Linux enthusiasts like to point out just how scalable the system is; Linux runs on everything from pocket-size devices to supercomputers with several thousand processors. What they talk about a little bit less is that, at the high end, the true scalability of the system is limited by the sort of workload which is run. CPU-intensive scientific computing tasks can make good use of very large systems, but database-heavy workloads do not scale nearly as well. There is a lot of interest in making big database systems work better, but it has been a challenging task. Nick Piggin appears to have come up with a logical next step in that direction, though, with a relatively straightforward set of core memory management changes.

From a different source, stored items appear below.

(* ===== verification/ValidationSpec.v ===== *)
(** * Theorems about validation and the state transition

    Validation accepts exactly the affordable, correctly numbered, signed
    transactions; transfers move money without creating or losing it; an applied
    transaction cannot be replayed; a rejected block changes nothing; accepted
    header chains are linked and add up their work. *)

From S2P Require Import Prelude GoLib Config Utils Bytecode Machine Sha256 Ledger Work Chain Validation.

Module ValidationSpec.
Import SafeMath Convert Heap HeapSpec Chain Blk Validation.

(** ** Transactions of machine range *)

Record tx_u64 (t : Tx.Transaction) : Prop := {
  u_Amount : is_u64 (Tx.Amount t);
  u_GasLimit : is_u64 (Tx.GasLimit t);
  u_GasPrice : is_u64 (Tx.GasPrice t);
  u_Nonce : is_u64 (Tx.Nonce t)
}.

Definition account_u64 (a : Acct.AccountState) : Prop := is_u64 (Acct.Balance a) /\ is_u64 (Acct.Nonce a).

(** The account of an address, read through the heap. *)
Definition account (w : world) (k : PublicKey) : option Acct.AccountState := view (mem w) (accts w) !! k.

Definition world_wf (w : world) : Prop := wf (mem w) (accts w).

(** The exact cost a sender must be able to pay. *)
Definition fee (t : Tx.Transaction) : Z := if isContractDeployment t then ContractDeploymentFee else 0.
Definition max_cost (t : Tx.Transaction) : Z := Tx.Amount t + Tx.GasLimit t * Tx.GasPrice t + fee t.

(** The division test detects exactly the overflow of a product. *)
Lemma product_overflow x y :
  0 < x < 2 ^ 64 -> is_u64 y -> (u64 (x * y) / x =? y) = (x * y <? 2 ^ 64).
Proof.
  intros Hx Hy. unfold u64. pose proof (Z.mod_pos_bound (x * y) (2 ^ 64) ltac:(lia)) as Hm.
  destruct (Z.ltb_spec (x * y) (2 ^ 64)).
  - rewrite Z.mod_small by (machine_bounds; lia). rewrite Z.mul_comm, Z.div_mul by lia. apply Z.eqb_refl.
  - apply Z.eqb_neq. intros E. pose proof (Z.mul_div_le ((x * y) mod 2 ^ 64) x ltac:(lia)).
    rewrite E in *. lia.
Qed.

Lemma total_cost_spec t :
  tx_u64 t -> Tx.GasLimit t <> 0 ->
  match total_cost t with
  | Ok total => total = max_cost t /\ is_u64 total
  | Err _ => 2 ^ 64 <= max_cost t
  end.
Proof.
  intros [Ha Hl Hp _] Hne. unfold total_cost, max_cost, fee.
  rewrite (proj2 (Z.eqb_neq _ _) Hne). cbn [negb andb].
  rewrite product_overflow by (machine_bounds; lia || done).
  assert (0 <= Tx.GasLimit t * Tx.GasPrice t) by (apply Z.mul_nonneg_nonneg; machine_bounds; lia).
  assert (0 <= (if isContractDeployment t then ContractDeploymentFee else 0)) by (by destruct (isContractDeployment t)).
  destruct (Z.ltb_spec (Tx.GasLimit t * Tx.GasPrice t) (2 ^ 64)) as [Hlt|Hge]; cbn [negb].
  2: { machine_bounds. lia. }
  rewrite (u64_small (Tx.GasLimit t * Tx.GasPrice t)) by (machine_bounds; lia).
  rewrite SafeAdd_spec by (machine_bounds; lia || done).
  case_decide; [|lia]. destruct (isContractDeployment t); [|split; [lia | machine_bounds; lia]].
  rewrite SafeAdd_spec by (split; machine_bounds; unfold ContractDeploymentFee, AUG, Leaf; lia).
  case_decide; [split; [lia | machine_bounds; lia] | lia].
Qed.

Lemma check_sender_spec t a :
  tx_u64 t -> Tx.GasLimit t <> 0 -> account_u64 a ->
  check_sender t a = Ok () <->
  max_cost t <= Acct.Balance a /\ Tx.Nonce t = u64 (Acct.Nonce a + 1).
Proof.
  intros Ht Hl [Hb Hn]. unfold check_sender. pose proof (total_cost_spec t Ht Hl) as Hc.
  destruct (total_cost t) as [total|e]; cbn [mbind res_bind].
  - destruct Hc as [-> _]. destruct (Z.ltb_spec (Acct.Balance a) (max_cost t)).
    + split; [discriminate | lia].
    + destruct (Z.eqb_spec (Tx.Nonce t) (u64 (Acct.Nonce a + 1))); cbn [negb]; split; try done; intros; lia.
  - split; [discriminate|]. intros [? _]. machine_bounds. lia.
Qed.

(** ** Money *)

(** The sum of all balances. *)
Definition supply (v : gmap PublicKey Acct.AccountState) : Z :=
  map_fold (fun _ a sum => Acct.Balance a + sum) 0 v.

Definition balance_at (v : gmap PublicKey Acct.AccountState) (k : PublicKey) : Z :=
  match v !! k with Some a => Acct.Balance a | None => 0 end.

Lemma supply_insert_new v k a : v !! k = None -> supply (<[k := a]> v) = Acct.Balance a + supply v.
Proof. intros Hk. unfold supply. rewrite map_fold_insert_L; [done | intros; lia | done]. Qed.

Lemma supply_insert v k a : supply (<[k := a]> v) = supply v + Acct.Balance a - balance_at v k.
Proof.
  unfold balance_at. destruct (v !! k) as [b|] eqn:E; [|rewrite supply_insert_new by done; lia].
  rewrite <- (insert_delete_id v k b E) at 2. rewrite <- insert_delete_eq.
  rewrite !supply_insert_new by apply lookup_delete_eq. lia.
Qed.

(** No balance is negative. *)
Definition solvent (v : gmap PublicKey Acct.AccountState) : Prop :=
  map_Forall (fun _ a => account_u64 a) v.

Lemma supply_bounds v : solvent v -> 0 <= supply v /\ forall k, balance_at v k <= supply v.
Proof.
  intros Hs. induction v as [|k a v Hk IH] using map_ind.
  - unfold supply. rewrite map_fold_empty. split; [lia|]. intros k. unfold balance_at. by rewrite lookup_empty.
  - apply map_Forall_insert in Hs as [[Ha _] Hs]; [|done]. destruct (IH Hs) as [I1 I2].
    rewrite supply_insert_new by done. unfold is_u64 in Ha. split; [lia|]. intros k'.
    unfold balance_at in *. destruct (decide (k' = k)) as [->|Hne].
    + rewrite lookup_insert_eq. lia.
    + rewrite lookup_insert_ne by done. specialize (I2 k'). lia.
Qed.

(** ** The effect of the account operations on the view *)

Abbreviation wview w := (view (mem w) (accts w)).

Lemma credit_spec w k l a amount msg :
  world_wf w -> accts w !! k = Some l -> wview w !! k = Some a ->
  is_u64 (Acct.Balance a) -> is_u64 amount -> Acct.Balance a + amount < 2 ^ 64 ->
  exists w', credit l amount msg w = Ret w' /\ world_wf w' /\ accts w' = accts w
    /\ wview w' = <[k := Acct.with_Balance (Acct.Balance a + amount) a]> (wview w).
Proof.
  intros Hw Hk Ha Hb Hm Hs. unfold credit.
  destruct (deref_view _ _ _ _ Hk (wf_valid _ _ Hw _ _ Hk)) as (a' & -> & Ha'). cbn [mbind go_bind].
  rewrite Ha in Ha'. injection Ha' as <-. rewrite SafeAdd_spec by done. case_decide; [|done].
  eexists. split; [reflexivity|]. split_and!; [by apply wf_assign | done | by apply view_assign].
Qed.

Lemma new_account_spec w k amount :
  world_wf w ->
  world_wf (new_account k amount w) /\ wview (new_account k amount w) = <[k := Acct.fresh k amount]> (wview w)
  /\ accts (new_account k amount w) = <[k := length (mem w)]> (accts w).
Proof.
  intros Hw. destruct (view_alloc (mem w) (accts w) k (Acct.fresh k amount) Hw) as [Hv Hw']. done.
Qed.

(** The sender after paying [cost], with the next nonce. *)
Definition charged (cost : Z) (a : Acct.AccountState) : Acct.AccountState :=
  Acct.with_Nonce (u64 (Acct.Nonce a + 1)) (Acct.with_Balance (Acct.Balance a - cost) a).

Lemma settle_spec t from w a cost gas :
  world_wf w -> accts w !! Tx.From t = Some from -> wview w !! Tx.From t = Some a ->
  is_u64 (Acct.Balance a) -> is_u64 cost -> 0 <= gas <= Tx.GasLimit t -> 0 <= Tx.GasPrice t ->
  cost + gas * Tx.GasPrice t <= Acct.Balance a ->
  exists w', settle t from cost gas w = Ret (w', (gas, None)) /\ world_wf w' /\ accts w' = accts w
    /\ wview w' = <[Tx.From t := charged (cost + gas * Tx.GasPrice t) a]> (wview w).
Proof.
  intros Hw Hk Ha Hb Hc Hg Hp Hle. unfold settle. rewrite (proj2 (Z.ltb_ge _ _)) by lia.
  assert (0 <= gas * Tx.GasPrice t) by (apply Z.mul_nonneg_nonneg; lia).
  rewrite u64_small by (machine_bounds; lia). rewrite SafeAdd_spec by (machine_bounds; lia || done).
  case_decide; [|machine_bounds; lia].
  destruct (deref_view _ _ _ _ Hk (wf_valid _ _ Hw _ _ Hk)) as (a' & -> & Ha'). cbn [mbind go_bind].
  rewrite Ha in Ha'. injection Ha' as <-. rewrite SafeSubtract_spec by (machine_bounds; lia || done).
  case_decide; [|lia]. eexists. split; [reflexivity|].
  split_and!; [by apply wf_assign | done | by apply view_assign].
Qed.

(** ** Plain transfers *)

(** The gas of a transfer: a base and a price per byte of data. *)
Definition transfer_gas (t : Tx.Transaction) : Z := GasTransfer + len (Tx.Data t) * GasDataPerByte.

(** The specification of a transfer on a finite map of accounts. *)
Definition credited (t : Tx.Transaction) (v : gmap PublicKey Acct.AccountState) : gmap PublicKey Acct.AccountState :=
  <[Tx.To t := match v !! Tx.To t with
               | Some a => Acct.with_Balance (Acct.Balance a + Tx.Amount t) a
               | None => Acct.fresh (Tx.To t) (Tx.Amount t)
               end]> v.

Definition transfer_view (t : Tx.Transaction) (gas : Z) (v : gmap PublicKey Acct.AccountState)
    : gmap PublicKey Acct.AccountState :=
  alter (charged (Tx.Amount t + gas * Tx.GasPrice t)) (Tx.From t) (credited t v).

(** All branches of an accepted transfer, in the order of the code: the recipient is
    credited first, which panics when the balance does not fit; then the gas is
    held against the limit, and a transfer that exceeds it has failed with the
    recipient credited already; only then the sender pays. *)
Definition transfer_spec (t : Tx.Transaction) (v : gmap PublicKey Acct.AccountState)
    : go (gmap PublicKey Acct.AccountState * (Z * option apply_error)) :=
  if 2 ^ 64 <=? balance_at v (Tx.To t) + Tx.Amount t
  then Panic (ExplicitPanic "recipient balance overflow during apply")
  else if Tx.GasLimit t <? transfer_gas t
  then Ret (credited t v, (transfer_gas t, Some (ApplyGasLimit (transfer_gas t) (Tx.GasLimit t))))
  else Ret (transfer_view t (transfer_gas t) v, (transfer_gas t, None)).
Lemma lowest_spec q : q <> [] -> (lowest q < length q)%nat /\ Forall (fun e => hle less e (q !!! lowest q)) q.
Proof.
  intros Hq. apply (lowest_loop_spec q [] q 0); [done| |by constructor].
  destruct q; [done|simpl; lia].
Qed.

Lemma remove_at_spec q i :
  heap_ordered less q -> (i < length q)%nat ->
  q ≡ₚ q !!! i :: remove_at i q /\ heap_ordered less (remove_at i q).
Proof.
  intros Hh Hi. unfold remove_at. destruct (Nat.eqb_spec i (length q - 1)) as [->|n]; simpl.
  - split; [|by apply heap_take]. rewrite Permutation_cons_append.
    rewrite <- take_S_r by (by apply list_lookup_lookup_total_lt). by rewrite take_ge by lia.
  - apply Fix_last; [exact less_asym|apply _|done|lia].
Qed.

(** ** The invariant *)

(** Every entry is stored under its hash with its price; the queue holds the
    same entries in heap order; the pool does not exceed its size. *)
Record pool_ok (mp : Mempool) : Prop := {
  ok_keys : map_Forall (fun k e => k = Tx.GetHash (Transaction e) /\ GasPrice e = Tx.GasPrice (Transaction e))
              (transactions mp);
  ok_queue : queue mp ≡ₚ (map_to_list (transactions mp)).*2;
  ok_heap : heap_ordered less (queue mp);
  ok_size : Size mp <= MempoolMaxSize
}.

Lemma NewMempool_ok : pool_ok NewMempool.
Proof. split; simpl; [done|by rewrite map_to_list_empty|apply Init_spec; [exact less_asym|apply _]|done]. Qed.

Lemma ok_length mp : pool_ok mp -> Size mp = len (queue mp).
Proof.
  intros [_ Hq _ _]. unfold Size, len. by rewrite Hq, length_fmap, length_map_to_list.
Qed.

Lemma ok_elem mp e : pool_ok mp -> e ∈ queue mp -> transactions mp !! Tx.GetHash (Transaction e) = Some e.
Proof.
  intros [Hk Hq _ _]. rewrite Hq, list_elem_of_fmap. intros ([k e'] & -> & He%elem_of_map_to_list).
  by destruct (Hk k e' He) as [-> _].
Qed.

(** A pool with fewer transactions and its heap rebuilt. *)
Lemma rebuild_ok mp q m o :
  pool_ok mp -> m ⊆ transactions mp -> o ≡ₚ map_to_list m -> pool_ok (rebuildHeap o (MkPool q m)).
Proof.
  intros [Hk _ _ Hs] Hm Ho. destruct (Init_spec less less_asym o.*2) as [Hp Hh]. split; simpl.
  - intros k e E. apply (Hk k e). by eapply lookup_weaken.
  - by rewrite Hp, Ho.
  - done.
  - unfold Size in *. simpl. apply map_subseteq_size in Hm. lia.
Qed.

Lemma removeLowest_ok mp : pool_ok mp -> queue mp <> [] ->
  exists e, e ∈ queue mp /\ Forall (fun e' => hle less e' e) (queue mp)
    /\ transactions (removeLowestGasPrice mp) = delete (Tx.GetHash (Transaction e)) (transactions mp)
    /\ pool_ok (removeLowestGasPrice mp) /\ Size (removeLowestGasPrice mp) = Size mp - 1.
Proof.
  intros Hok Hne. destruct (lowest_spec (queue mp) Hne) as [Hi Hlow].
  pose proof (ok_length mp Hok) as Hlen. pose proof Hok as [Hk Hq Hh Hs].
  destruct (remove_at_spec (queue mp) (lowest (queue mp)) Hh Hi) as [Hp Hh'].
  set (e := queue mp !!! lowest (queue mp)) in *.
  assert (e ∈ queue mp) as He by (rewrite Hp; left).
  pose proof (ok_elem mp e Hok He) as Hm.
  assert (removeLowestGasPrice mp = MkPool (remove_at (lowest (queue mp)) (queue mp))
            (delete (Tx.GetHash (Transaction e)) (transactions mp))) as ->.
  { unfold removeLowestGasPrice, e. by destruct (queue mp). }
  assert (Size (MkPool (remove_at (lowest (queue mp)) (queue mp))
            (delete (Tx.GetHash (Transaction e)) (transactions mp))) = Size mp - 1) as Hsz.
  { unfold Size. simpl. rewrite map_size_delete_Some by done. unfold Size, len in Hlen. lia. }
  exists e. split_and!; try done. split; simpl; [|  |done|lia].
  - by apply map_Forall_delete.
  - apply (Permutation_cons_inv (a := e)). rewrite <- Hp, Hq.
    by rewrite <- (map_to_list_delete _ _ _ Hm).
Qed.
(** A block the miner returns contains the coinbase and every transaction it was
    given, pays the coinbase the reward and the fees of the transactions that
    executed, and passes the structural validation of a chain whose tip it was
    built on, as well as the total-work check of its header. *)
Theorem NewBlock_valid_structure `{Signatures} ex now p h b chain parent prevWork :
  NewBlock ex now p h = Ret (Some (Ok b)) -> is_genesis b = false ->
  GetBlock chain (PreviousHash p) = Some parent ->
  (forall tip, Tip chain = Some tip -> Blk.GetHash tip = PreviousHash p) ->
  Work.GetTargetBits (len (Blocks chain)) (Blocks chain) = Ret (TargetBits p) ->
  Hdr.Timestamp (Header parent) < (if Timestamp p =? 0 then u64 now else Timestamp p) ->
  PreviousWork p = dec prevWork -> 0 < Height p ->
  Blk.Transactions b = Coinbase p :: Transactions p
  /\ Hdr.TotalWork (Header b) = dec (prevWork + Work.GetBlockWork (TargetBits p))
  /\ Hdr.GasUsed (Header b) <= blockGasLimit
  /\ validateBlockStructure b chain = Ret (Ok ())
  /\ ValidateHeaderTotalWork (Header b) (PreviousWork p) = Ok ().
Proof.
  intros E Hg Hpar Htip Hbits Hts Hwork Hh. unfold NewBlock in E.
  apply go_bind_ret_inv in E as (w & _ & E). apply go_bind_ret_inv in E as (x & _ & E).
  destruct x as [[fees gas]|]; [|discriminate]. injection E as E.
  apply finish_block_inv in E as (n & -> & Hm & Hgas & _).
  set (ts := if Timestamp p =? 0 then u64 now else Timestamp p) in *.
  assert (Work.AddWork (PreviousWork p) (dec (Work.GetBlockWork (TargetBits p)))
          = dec (prevWork + Work.GetBlockWork (TargetBits p))) as Hw by (rewrite Hwork; apply Work.AddWork_dec).
  unfold meets_at in Hm. split_and!; [done | exact Hw | done | |].
  - by apply (structure_intro _ chain parent).
  - unfold ValidateHeaderTotalWork, ValidateHeaderStructure. cbn [Header Hdr.Bits Hdr.Height Hdr.with_Nonce new_header].
    rewrite Hm. cbn [negb]. rewrite (proj2 (Z.eqb_neq _ _)) by lia. cbn [andb mbind res_bind].
    rewrite (proj2 (Z.ltb_lt _ _)) by done. cbn [Hdr.TotalWork].
    unfold Work.CalculateBlockWorkFromBits. fold (Work.GetBlockWork (TargetBits p)). by rewrite String.eqb_refl.
Qed.

(** ** Blocks with nothing but a coinbase *)

Import HeapSpec ValidationSpec.

Section Coinbase.
Context `{Signatures} (ex : option ContractExecutor).

(** A coinbase applies when the recipient's balance does not overflow. *)
Lemma coinbase_applies t w : isCoinbase t = true -> is_u64 (Tx.Amount t) -> world_wf w ->
  (forall a, wview w !! Tx.To t = Some a -> is_u64 (Acct.Balance a) /\ Acct.Balance a + Tx.Amount t < 2 ^ 64) ->
  exists w', ApplyTransaction ex t w = Ret (w', (0, None)) /\ wview w' = credited t (wview w).
Proof.
  intros Hc Ha Hw Hb. unfold ApplyTransaction, apply_coinbase. rewrite Hc. destruct (accts w !! Tx.To t) as [l|] eqn:El.
  - destruct (deref_view _ _ _ _ El (wf_valid _ _ Hw _ _ El)) as (a & _ & Hv). destruct (Hb a Hv) as [Hu Hs].
    destruct (credit_spec w (Tx.To t) l a (Tx.Amount t) "coinbase balance overflow" Hw El Hv Hu Ha Hs) as (w1 & -> & _ & _ & Hview).
    exists w1. split; [done|]. rewrite Hview. unfold credited. by rewrite Hv.
  - assert (wview w !! Tx.To t = None) as Hv by (by rewrite lookup_view, El).
    destruct (new_account_spec w (Tx.To t) (Tx.Amount t) Hw) as (_ & Hview & _). eexists. split; [reflexivity|].
    rewrite Hview. unfold credited. by rewrite Hv.
Qed.
(* ===== verification/Node.v ===== *)
(** * The node (src/node: node.go, header_processing.go, orphans.go, tasks.go,
    getters.go, and the chain set-up of lifecycle.go)

    A node keeps several chains, keyed by the hash of their tip, indices of all
    headers and blocks, headers whose parent is unknown, and which chain is the
    current one.  A [*Chain] is a location of [store], because several keys and
    several goroutines may hold the same chain.

    [ProcessHeader] stops where the code waits for blocks from its peers: it
    leaves an [awaiting] in the node, which stands for the goroutine that holds
    the header lock, and [resume] continues with what the peers sent.  Goroutines
    that are started are recorded in [spawned] and run later, in any order
    ([step]).  What peers send, the clock and the orders of map iteration are
    arguments.  Locks only make the pieces between two waits atomic; logging is
    left out. *)

From stdpp Require Import sorting.
From S2P Require Import Prelude GoLib Config Utils Bytecode Ledger Work Chain Validation Mempool.

Module Node.
Import Heap Chain Blk Validation.

(** ** State *)

Abbreviation chain_ptr := nat.

(** [go func() ...]: the goroutines the node starts. *)
Inductive task :=
  | TaskHeader (header : Hdr.BlockHeader)
  | TaskFetchFork (header : Hdr.BlockHeader) (missingBlocks : list Hash32) (sourceChain : chain_ptr)
  | TaskFetchParent (header : Hdr.BlockHeader)
  | TaskFetchParentBlock (header : Hdr.BlockHeader).

(** Where [ProcessHeader] waits for the answer to [RequestBlocks]. *)
Inductive awaiting :=
  | AwaitCurrent (header : Hdr.BlockHeader) (blockHash : Hash32) (parentChain : chain_ptr) (parentChainTip : Hash32)
  | AwaitCandidate (headersToFetch : list Hash32) (parentChain : chain_ptr) (parentChainTip : Hash32).

Record Node := MkNode {
  mem : heap;
  store : list Chain;
  chains : gmap Hash32 chain_ptr;
  currentChainTip : Hash32;
  headersMap : gmap Hash32 Hdr.BlockHeader;
  blocksMap : gmap Hash32 Block;
  orphanHeaders : gmap Hash32 (list Hdr.BlockHeader);
  submittedBlocks : gmap Hash32 Block;
  pool : Mempool.Mempool;
  processing : option awaiting;
  spawned : list task
}.

Definition with_mem v n := MkNode v (store n) (chains n) (currentChainTip n) (headersMap n) (blocksMap n)
  (orphanHeaders n) (submittedBlocks n) (pool n) (processing n) (spawned n).
Definition with_store v n := MkNode (mem n) v (chains n) (currentChainTip n) (headersMap n) (blocksMap n)
  (orphanHeaders n) (submittedBlocks n) (pool n) (processing n) (spawned n).
Definition with_chains v n := MkNode (mem n) (store n) v (currentChainTip n) (headersMap n) (blocksMap n)
  (orphanHeaders n) (submittedBlocks n) (pool n) (processing n) (spawned n).
Definition with_tip v n := MkNode (mem n) (store n) (chains n) v (headersMap n) (blocksMap n)
  (orphanHeaders n) (submittedBlocks n) (pool n) (processing n) (spawned n).
Definition with_headersMap v n := MkNode (mem n) (store n) (chains n) (currentChainTip n) v (blocksMap n)
  (orphanHeaders n) (submittedBlocks n) (pool n) (processing n) (spawned n).
Definition with_blocksMap v n := MkNode (mem n) (store n) (chains n) (currentChainTip n) (headersMap n) v
  (orphanHeaders n) (submittedBlocks n) (pool n) (processing n) (spawned n).
Definition with_orphans v n := MkNode (mem n) (store n) (chains n) (currentChainTip n) (headersMap n) (blocksMap n)
  v (submittedBlocks n) (pool n) (processing n) (spawned n).
Definition with_submitted v n := MkNode (mem n) (store n) (chains n) (currentChainTip n) (headersMap n) (blocksMap n)
  (orphanHeaders n) v (pool n) (processing n) (spawned n).
Definition with_pool v n := MkNode (mem n) (store n) (chains n) (currentChainTip n) (headersMap n) (blocksMap n)
  (orphanHeaders n) (submittedBlocks n) v (processing n) (spawned n).
Definition with_processing v n := MkNode (mem n) (store n) (chains n) (currentChainTip n) (headersMap n) (blocksMap n)
  (orphanHeaders n) (submittedBlocks n) (pool n) v (spawned n).
Definition with_spawned v n := MkNode (mem n) (store n) (chains n) (currentChainTip n) (headersMap n) (blocksMap n)
  (orphanHeaders n) (submittedBlocks n) (pool n) (processing n) v.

For some time, Linux has supported direct I/O from user space. This, too, is a scalability technology: the idea is to save processor time and memory by avoiding the need to copy data through the kernel as it moves between the application and the disks. With sufficient programming effort, the application should be able to make use of its superior knowledge of its own data access patterns to cache data more effectively than the kernel can; direct I/O allows that caching to happen without additional overhead. Large database management systems have had just that kind of programming effort applied to them, with the result that they use direct I/O heavily. To a significant extent, these systems use direct I/O to replace the kernel's paging algorithms with their own, specialized code.
When the kernel is asked to carry out a direct I/O operation, one of the first things it must do is to pin all of the relevant user-space pages into memory and locate their physical addresses. The function which performs this task is get_user_pages():
int get_user_pages(struct task_struct *tsk, struct mm_struct *mm, unsigned long start, int len, int write, int force, struct page **pages, struct vm_area_struct **vmas);
A successful call to get_user_pages() will pin len pages into memory, those pages starting at the user-space address start as seen in the given mm. The addresses of the relevant struct page pointers will be stored in pages, and the associated VMA pointers in vmas if it is not NULL.
This function works, but it has a problem (beyond the fact that it is a long, twisted, complex mess to read): it requires that the caller hold mm->mmap_sem. If two processes are performing direct I/O on within the same address space - a common scenario for large database management systems - they will contend for that semaphore. This kind of lock contention quickly kills scalability; as soon as processors have to wait for each other, there is little to be gained by adding more of them.